▶ [Provided information]:
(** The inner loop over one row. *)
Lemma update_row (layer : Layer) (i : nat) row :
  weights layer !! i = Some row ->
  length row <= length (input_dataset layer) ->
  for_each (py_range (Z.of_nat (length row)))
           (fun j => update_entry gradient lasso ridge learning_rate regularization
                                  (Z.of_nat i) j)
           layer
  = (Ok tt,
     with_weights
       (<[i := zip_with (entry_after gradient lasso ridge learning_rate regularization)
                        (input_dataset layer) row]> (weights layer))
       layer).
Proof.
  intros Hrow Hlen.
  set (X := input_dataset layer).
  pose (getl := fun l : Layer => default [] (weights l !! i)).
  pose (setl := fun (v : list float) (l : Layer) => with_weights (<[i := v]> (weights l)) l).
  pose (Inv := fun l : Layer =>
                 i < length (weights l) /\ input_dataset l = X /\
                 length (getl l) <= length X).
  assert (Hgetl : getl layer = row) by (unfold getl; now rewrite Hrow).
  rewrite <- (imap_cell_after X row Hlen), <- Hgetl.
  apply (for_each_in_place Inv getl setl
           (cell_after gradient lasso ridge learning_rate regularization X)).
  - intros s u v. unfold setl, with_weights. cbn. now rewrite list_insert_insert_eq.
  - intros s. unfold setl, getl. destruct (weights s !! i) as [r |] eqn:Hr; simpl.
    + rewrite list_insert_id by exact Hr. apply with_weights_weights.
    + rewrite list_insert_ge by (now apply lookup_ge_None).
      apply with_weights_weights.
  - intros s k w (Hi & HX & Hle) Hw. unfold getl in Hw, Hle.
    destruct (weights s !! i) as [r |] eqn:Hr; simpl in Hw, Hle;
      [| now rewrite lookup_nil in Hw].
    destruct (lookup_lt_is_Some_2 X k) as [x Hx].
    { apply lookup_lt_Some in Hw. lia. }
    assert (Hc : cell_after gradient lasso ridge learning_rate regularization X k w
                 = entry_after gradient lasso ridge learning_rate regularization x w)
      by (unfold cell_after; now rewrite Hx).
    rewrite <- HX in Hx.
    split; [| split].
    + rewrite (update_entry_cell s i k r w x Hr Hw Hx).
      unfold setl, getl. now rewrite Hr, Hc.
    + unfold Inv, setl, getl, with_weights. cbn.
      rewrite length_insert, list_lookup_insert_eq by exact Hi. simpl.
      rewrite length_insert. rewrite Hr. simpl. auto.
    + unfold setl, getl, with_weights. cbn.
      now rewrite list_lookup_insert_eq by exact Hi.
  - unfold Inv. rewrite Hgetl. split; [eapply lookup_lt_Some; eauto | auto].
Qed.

--

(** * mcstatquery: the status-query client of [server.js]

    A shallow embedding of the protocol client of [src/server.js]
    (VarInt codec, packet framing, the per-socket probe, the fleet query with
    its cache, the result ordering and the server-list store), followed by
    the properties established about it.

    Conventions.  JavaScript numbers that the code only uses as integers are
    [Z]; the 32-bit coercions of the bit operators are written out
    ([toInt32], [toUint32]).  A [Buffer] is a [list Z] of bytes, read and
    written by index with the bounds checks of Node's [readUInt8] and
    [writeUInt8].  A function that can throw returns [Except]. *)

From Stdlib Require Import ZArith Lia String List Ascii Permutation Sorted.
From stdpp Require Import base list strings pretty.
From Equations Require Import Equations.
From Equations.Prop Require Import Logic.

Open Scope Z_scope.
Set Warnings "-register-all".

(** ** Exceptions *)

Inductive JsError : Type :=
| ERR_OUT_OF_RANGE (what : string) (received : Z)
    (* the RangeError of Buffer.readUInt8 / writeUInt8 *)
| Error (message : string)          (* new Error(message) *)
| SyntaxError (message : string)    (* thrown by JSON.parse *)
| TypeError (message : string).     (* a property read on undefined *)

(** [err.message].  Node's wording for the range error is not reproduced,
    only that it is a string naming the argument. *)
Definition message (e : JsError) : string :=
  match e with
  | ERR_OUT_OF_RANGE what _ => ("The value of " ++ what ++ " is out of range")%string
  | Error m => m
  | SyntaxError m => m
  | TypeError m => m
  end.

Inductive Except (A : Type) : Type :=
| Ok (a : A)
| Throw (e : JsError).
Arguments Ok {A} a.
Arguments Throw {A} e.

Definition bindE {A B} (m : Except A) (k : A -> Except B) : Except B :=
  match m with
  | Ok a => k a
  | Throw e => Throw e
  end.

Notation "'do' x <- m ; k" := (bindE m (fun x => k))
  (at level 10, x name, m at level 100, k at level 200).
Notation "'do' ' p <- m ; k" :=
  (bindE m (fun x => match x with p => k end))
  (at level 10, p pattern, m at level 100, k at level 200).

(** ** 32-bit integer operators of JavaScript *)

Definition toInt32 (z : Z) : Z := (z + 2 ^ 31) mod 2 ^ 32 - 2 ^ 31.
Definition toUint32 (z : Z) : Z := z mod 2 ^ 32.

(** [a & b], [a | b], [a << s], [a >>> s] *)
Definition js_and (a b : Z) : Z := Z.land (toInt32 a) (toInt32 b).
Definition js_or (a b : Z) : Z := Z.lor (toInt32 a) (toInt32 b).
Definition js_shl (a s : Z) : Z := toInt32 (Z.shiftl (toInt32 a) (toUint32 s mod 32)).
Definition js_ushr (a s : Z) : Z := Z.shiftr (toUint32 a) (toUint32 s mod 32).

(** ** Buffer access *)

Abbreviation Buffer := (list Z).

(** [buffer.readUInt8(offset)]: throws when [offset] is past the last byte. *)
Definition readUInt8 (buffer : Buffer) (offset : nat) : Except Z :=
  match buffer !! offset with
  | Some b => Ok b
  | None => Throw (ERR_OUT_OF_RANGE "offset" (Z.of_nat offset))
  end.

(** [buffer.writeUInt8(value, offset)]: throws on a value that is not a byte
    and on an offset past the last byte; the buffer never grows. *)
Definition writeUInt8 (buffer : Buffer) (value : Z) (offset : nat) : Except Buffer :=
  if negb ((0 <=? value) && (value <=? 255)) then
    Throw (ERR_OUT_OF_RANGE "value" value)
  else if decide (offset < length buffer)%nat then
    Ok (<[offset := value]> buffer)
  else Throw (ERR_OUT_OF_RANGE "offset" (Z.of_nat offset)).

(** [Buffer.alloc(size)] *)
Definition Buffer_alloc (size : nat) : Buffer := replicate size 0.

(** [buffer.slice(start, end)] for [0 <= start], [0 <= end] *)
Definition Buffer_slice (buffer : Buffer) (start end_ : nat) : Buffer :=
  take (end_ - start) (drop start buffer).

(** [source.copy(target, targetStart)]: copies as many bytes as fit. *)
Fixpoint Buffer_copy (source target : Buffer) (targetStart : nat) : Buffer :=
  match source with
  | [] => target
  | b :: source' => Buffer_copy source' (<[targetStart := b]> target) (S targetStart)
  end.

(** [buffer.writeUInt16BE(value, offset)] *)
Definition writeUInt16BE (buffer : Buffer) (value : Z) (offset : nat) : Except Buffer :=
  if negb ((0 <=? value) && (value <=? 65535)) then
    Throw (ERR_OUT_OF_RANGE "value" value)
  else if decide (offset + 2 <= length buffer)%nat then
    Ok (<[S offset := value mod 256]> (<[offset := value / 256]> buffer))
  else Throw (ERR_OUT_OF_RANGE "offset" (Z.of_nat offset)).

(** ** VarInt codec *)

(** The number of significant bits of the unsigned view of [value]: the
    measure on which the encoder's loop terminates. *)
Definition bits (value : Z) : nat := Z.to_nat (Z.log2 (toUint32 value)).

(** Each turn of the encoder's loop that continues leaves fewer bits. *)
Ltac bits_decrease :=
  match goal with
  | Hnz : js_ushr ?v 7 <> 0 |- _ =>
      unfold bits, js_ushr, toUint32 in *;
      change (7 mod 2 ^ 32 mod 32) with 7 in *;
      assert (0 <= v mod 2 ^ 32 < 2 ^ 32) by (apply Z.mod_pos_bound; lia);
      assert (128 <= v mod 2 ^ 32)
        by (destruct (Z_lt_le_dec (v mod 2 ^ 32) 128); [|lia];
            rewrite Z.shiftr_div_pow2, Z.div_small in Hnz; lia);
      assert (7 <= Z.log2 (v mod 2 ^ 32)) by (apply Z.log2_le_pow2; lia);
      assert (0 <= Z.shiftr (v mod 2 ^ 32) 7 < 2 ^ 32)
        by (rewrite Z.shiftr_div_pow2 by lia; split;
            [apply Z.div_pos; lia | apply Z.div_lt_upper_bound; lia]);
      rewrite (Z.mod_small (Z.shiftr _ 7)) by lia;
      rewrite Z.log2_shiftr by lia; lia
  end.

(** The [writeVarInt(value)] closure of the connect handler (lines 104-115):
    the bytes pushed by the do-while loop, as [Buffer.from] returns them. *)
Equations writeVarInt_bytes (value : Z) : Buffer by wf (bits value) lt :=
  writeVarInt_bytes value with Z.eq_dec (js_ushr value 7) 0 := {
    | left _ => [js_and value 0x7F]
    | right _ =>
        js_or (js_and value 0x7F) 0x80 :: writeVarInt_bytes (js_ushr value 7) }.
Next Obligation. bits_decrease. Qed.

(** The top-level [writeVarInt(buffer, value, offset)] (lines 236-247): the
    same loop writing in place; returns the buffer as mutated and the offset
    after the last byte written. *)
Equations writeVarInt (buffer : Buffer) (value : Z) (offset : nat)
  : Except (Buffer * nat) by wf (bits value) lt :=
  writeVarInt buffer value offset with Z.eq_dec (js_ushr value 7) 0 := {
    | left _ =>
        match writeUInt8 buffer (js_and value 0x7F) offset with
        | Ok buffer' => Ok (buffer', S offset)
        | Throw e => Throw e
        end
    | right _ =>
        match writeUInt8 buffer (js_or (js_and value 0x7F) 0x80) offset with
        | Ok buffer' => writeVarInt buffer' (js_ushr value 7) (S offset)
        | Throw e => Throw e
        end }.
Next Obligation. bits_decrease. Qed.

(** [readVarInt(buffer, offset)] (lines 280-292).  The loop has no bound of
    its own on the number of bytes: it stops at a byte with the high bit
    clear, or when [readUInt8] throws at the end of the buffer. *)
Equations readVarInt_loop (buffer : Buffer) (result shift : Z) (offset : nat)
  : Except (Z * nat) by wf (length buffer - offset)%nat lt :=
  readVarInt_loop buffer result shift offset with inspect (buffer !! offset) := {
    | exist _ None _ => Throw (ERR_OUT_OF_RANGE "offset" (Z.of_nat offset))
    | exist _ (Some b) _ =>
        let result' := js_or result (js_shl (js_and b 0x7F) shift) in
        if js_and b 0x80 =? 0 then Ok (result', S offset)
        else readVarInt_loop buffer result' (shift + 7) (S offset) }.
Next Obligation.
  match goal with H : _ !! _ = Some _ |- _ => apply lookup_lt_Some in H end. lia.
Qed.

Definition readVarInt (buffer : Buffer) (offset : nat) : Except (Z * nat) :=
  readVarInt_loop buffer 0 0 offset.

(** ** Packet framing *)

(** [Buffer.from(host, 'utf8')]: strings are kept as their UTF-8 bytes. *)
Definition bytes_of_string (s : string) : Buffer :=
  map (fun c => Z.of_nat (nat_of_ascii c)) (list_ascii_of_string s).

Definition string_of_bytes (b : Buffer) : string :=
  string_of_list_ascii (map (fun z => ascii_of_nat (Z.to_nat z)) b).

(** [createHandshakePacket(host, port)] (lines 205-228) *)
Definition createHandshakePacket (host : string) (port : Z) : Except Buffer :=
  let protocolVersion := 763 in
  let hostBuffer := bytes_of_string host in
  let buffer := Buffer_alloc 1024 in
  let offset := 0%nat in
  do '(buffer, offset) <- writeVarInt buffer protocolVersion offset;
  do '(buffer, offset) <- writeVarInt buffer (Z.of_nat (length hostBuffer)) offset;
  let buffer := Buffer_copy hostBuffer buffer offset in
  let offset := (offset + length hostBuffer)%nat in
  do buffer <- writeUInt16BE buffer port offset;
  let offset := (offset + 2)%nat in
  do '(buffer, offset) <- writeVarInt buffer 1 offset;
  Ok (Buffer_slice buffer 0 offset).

▶ [Task requirements]: Whenever a line above includes "throws", copy it in full.

▶ [Response area]:
(** [buffer.readUInt8(offset)]: throws when [offset] is past the last byte. *)
(** [buffer.writeUInt8(value, offset)]: throws on a value that is not a byte
    clear, or when [readUInt8] throws at the end of the buffer. *)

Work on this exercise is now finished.